**WHAT TO DO**
Give back the lines of the records exactly, starting at the first and ending at the one with "upper 0) as [r|[]];".

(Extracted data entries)
Lemma first_keyword t :
  ascii t → let query := as_bytes "MATCH " ++ t in
  earliest_match query (map ascii_upper_byte query) 0 keywords None = Ok (Some (0%nat, 5%nat)).
Proof.
  intros Ht query. set (upper := map ascii_upper_byte query).
  assert (ascii query) as Hq by (apply Forall_app; split; [by repeat constructor|done]).
  assert (aligned query upper) as Hal.
  { split; [|apply length_map]. clear Ht. unfold upper. induction Hq as [|b l Hb Hl IH]; [constructor|]. constructor; [|done].
    destruct b; first [discriminate Hb|reflexivity]. }
  assert (keyword_after query upper 0 (as_bytes "MATCH") = Ok (Some 0%nat)) as Hm.
  { unfold keyword_after. pose proof (slice_from_fine False upper 0) as Hs. destruct (slice_from upper 0) as [r|[]];
      [|exfalso; apply Hs; right; split; [apply Hal|lia]..].
    destruct Hs as [-> _]; [right; split; [apply Hal|lia]|]. reflexivity. }
  change keywords with (as_bytes "OPTIONAL MATCH" :: as_bytes "MATCH" :: drop 2 keywords).
  cbn [earliest_match]. destruct (keyword_after query upper 0 (as_bytes "OPTIONAL MATCH")) as [found|] eqn:Eo.
  - rewrite bind_Ok, Hm, bind_Ok. destruct found as [[|i]|].
    + exfalso. unfold keyword_after in Eo. destruct (slice_from upper 0) as [r|] eqn:Es; [|done].
      assert (r = upper) as -> by (unfold slice_from in Es; case_match; [by injection Es|done]).
      cbn [mbind result_bind] in Eo. destruct (find_sub _ upper) as [j|] eqn:Ej; [|done].
      destruct (whole_word _ _ _ _) as [[]|]; try done. injection Eo as Ej0. subst j.
      apply find_sub_spec in Ej as [_ Ej]. by vm_compute in Ej.
    + exact (earliest_keeps_first query upper (drop 2 keywords) 5 Hal).
    + exact (earliest_keeps_first query upper (drop 2 keywords) 5 Hal).
  - exfalso. pose proof (keyword_after_fine False query upper 0 (as_bytes "OPTIONAL MATCH")) as Hk. rewrite Eo in Hk.
    assert (fine False (λ _ : option nat, True) (Err e)) as Hf by (eapply fine_weaken; [apply Hk; right; split; [done|lia]|done]).
    by destruct e.
Qed.

Lemma chain_section t :
  Forall tame t → t ≠ [] → passes 0 0 (singles t) → extract_pattern_sections (as_bytes "MATCH " ++ t) = Ok [t].
Proof.
  intros Ht Hne Hp. set (query := as_bytes "MATCH " ++ t).
  assert (ascii t) as Hat by (eapply Forall_impl; [exact Ht|]; by intros b (? & _)).
  assert (ascii query) as Hq by (apply Forall_app; split; [by repeat constructor|done]).
  assert (as_bytes (to_uppercase (of_bytes query)) = map ascii_upper_byte query) as Hu.
  { rewrite to_uppercase_ascii; [unfold to_ascii_uppercase; by rewrite !as_bytes_of_bytes|].
    unfold str_is_ascii. rewrite as_bytes_of_bytes. apply forallb_forall. intros b Hb%list_elem_of_In.
    by apply (proj1 (Forall_forall _ _) Hq). }
  unfold extract_pattern_sections. rewrite Hu, chars_singles by done.
  assert (length (singles query) = length query) as Hl by apply length_fmap.
  assert (length query = 6 + length t)%nat as Hlen by apply length_app.
  assert (sections_from (S (length (singles query))) query (map ascii_upper_byte query) (singles query) 0 = Ok [t]) as ->.
  { rewrite Hl, Hlen. cbn [Nat.add sections_from]. rewrite Hl, (proj2 (Nat.ltb_lt _ _)) by lia.
    pose proof (first_keyword t Hat) as Hfirst. cbv zeta in Hfirst. fold query in Hfirst. rewrite Hfirst, bind_Ok.
    change (0 + 5)%nat with 5%nat.
    rewrite stop_at_end; [|done|done|].
    - rewrite bind_Ok. unfold slice. rewrite !is_char_boundary_ascii by (done || lia).
      rewrite (proj2 (Nat.leb_le _ _)) by lia. cbn [andb]. rewrite bind_Ok.
      change (drop 5 query) with (x20 :: t). rewrite take_ge by (cbn [length]; lia).
      assert (trim_bytes (x20 :: t) = t) as ->.
      { unfold trim_bytes, trim. rewrite !as_bytes_of_bytes. rewrite chars_singles by by constructor.
        assert (Forall (λ c, is_whitespace c = false) (singles t)) as Hblank.
        { apply Forall_fmap. eapply Forall_impl; [exact Ht|]. intros b (H3 & H4 & _). by apply whitespace_at. }
        assert (trim_start (singles (x20 :: t)) = singles t) as Hts.
        { change (singles (x20 :: t)) with ([x20] :: singles t). cbn [trim_start].
          rewrite is_whitespace_ascii by done. by apply trim_start_blank. }
        unfold trim_chars. rewrite Hts, <- (trim_start_blank (singles t)) by done.
        fold (trim_chars (singles t)). rewrite trim_chars_blank by done. apply unchars_singles. }
      rewrite Nat.ltb_irrefl, bind_Ok. by rewrite bool_decide_false.
    - change (drop 5 (singles query)) with ([x20] :: singles t). by apply passes_mark; [set_solver| |]. }
  rewrite bind_Ok. by rewrite bool_decide_false.
Qed.
(** * Karnaugh-map solver: grouping, formatting and grid layout

    A shallow embedding of [app.py]: the helpers that turn a minimised
    Boolean expression into implicant groups ([get_minterms_for_term],
    [get_implicant_groups]), derive the algebraic term of a group
    ([group_to_term]), render the solution ([format_sympy_expr]), lay the
    truth table out on the Gray-coded grid ([generate_kmap]) and the
    request handler that wires them together ([solve_kmap]).

    Python integers produced by [range] are modelled as [nat], the integers
    of a request (which [int] may parse as negative) as [Z], [str] values as
    [string], the characters of a binary rendering as [list ascii], [dict]
    as [gmap].  The minimiser ([boolalg.SOPform], [boolalg.POSform]) is an
    external library: it is a parameter of the handler. *)

From Stdlib Require Import Ascii ZArith Lia.
From stdpp Require Import base list gmap strings pretty sorting.

Set Warnings "-register-all".

Local Open Scope string_scope.
Local Open Scope list_scope.
Local Open Scope nat_scope.

(** ** Python primitives *)

Module Py.

(** The character of one binary digit. *)
Definition digit (b : bool) : ascii := if b then "1"%char else "0"%char.

(** Binary digits of [m], least significant first; the recursion stops at
    the most significant set bit ([0] has the single digit 0). *)
Fixpoint lsb_digits (fuel m : nat) : list ascii :=
  match fuel with
  | 0 => []
  | S fuel' =>
      digit (Nat.odd m) ::
      match Nat.div2 m with
      | 0 => []
      | S _ as q => lsb_digits fuel' q
      end
  end.

(** [format(m, 'b')]: the digits, most significant first. *)
Definition bin_digits (m : nat) : list ascii := rev (lsb_digits (S m) m).

(** [format(m, f'0{width}b')]: zero-padded on the left to [width]
    characters, longer when [m] needs more digits. *)
Definition format_bin (width m : nat) : list ascii :=
  let d := bin_digits m in
  replicate (width - length d) "0"%char ++ d.

(** [int(ch)] for a character of a binary rendering. *)
Definition int_of_char (ch : ascii) : nat :=
  if Ascii.eqb ch "1" then 1 else 0.

(** [int(s, 2)] on a non-empty string of binary digits. *)
Definition int_base2 (s : list ascii) : nat :=
  foldl (λ acc ch, 2 * acc + int_of_char ch) 0 s.

(** [s[i]]; every use below indexes a [format_bin width _] at a position
    below [width], which is in range (see [format_bin_length]). *)
Definition char_at (s : list ascii) (i : nat) : ascii := nth i s "0"%char.

(** [sep.join(parts)]. *)
Definition join (sep : string) (parts : list string) : string :=
  String.concat sep parts.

**RESULT**
Lemma first_keyword t :
  ascii t → let query := as_bytes "MATCH " ++ t in
  earliest_match query (map ascii_upper_byte query) 0 keywords None = Ok (Some (0%nat, 5%nat)).
Proof.
  intros Ht query. set (upper := map ascii_upper_byte query).
  assert (ascii query) as Hq by (apply Forall_app; split; [by repeat constructor|done]).
  assert (aligned query upper) as Hal.
  { split; [|apply length_map]. clear Ht. unfold upper. induction Hq as [|b l Hb Hl IH]; [constructor|]. constructor; [|done].
    destruct b; first [discriminate Hb|reflexivity]. }
  assert (keyword_after query upper 0 (as_bytes "MATCH") = Ok (Some 0%nat)) as Hm.
  { unfold keyword_after. pose proof (slice_from_fine False upper 0) as Hs. destruct (slice_from upper 0) as [r|[]];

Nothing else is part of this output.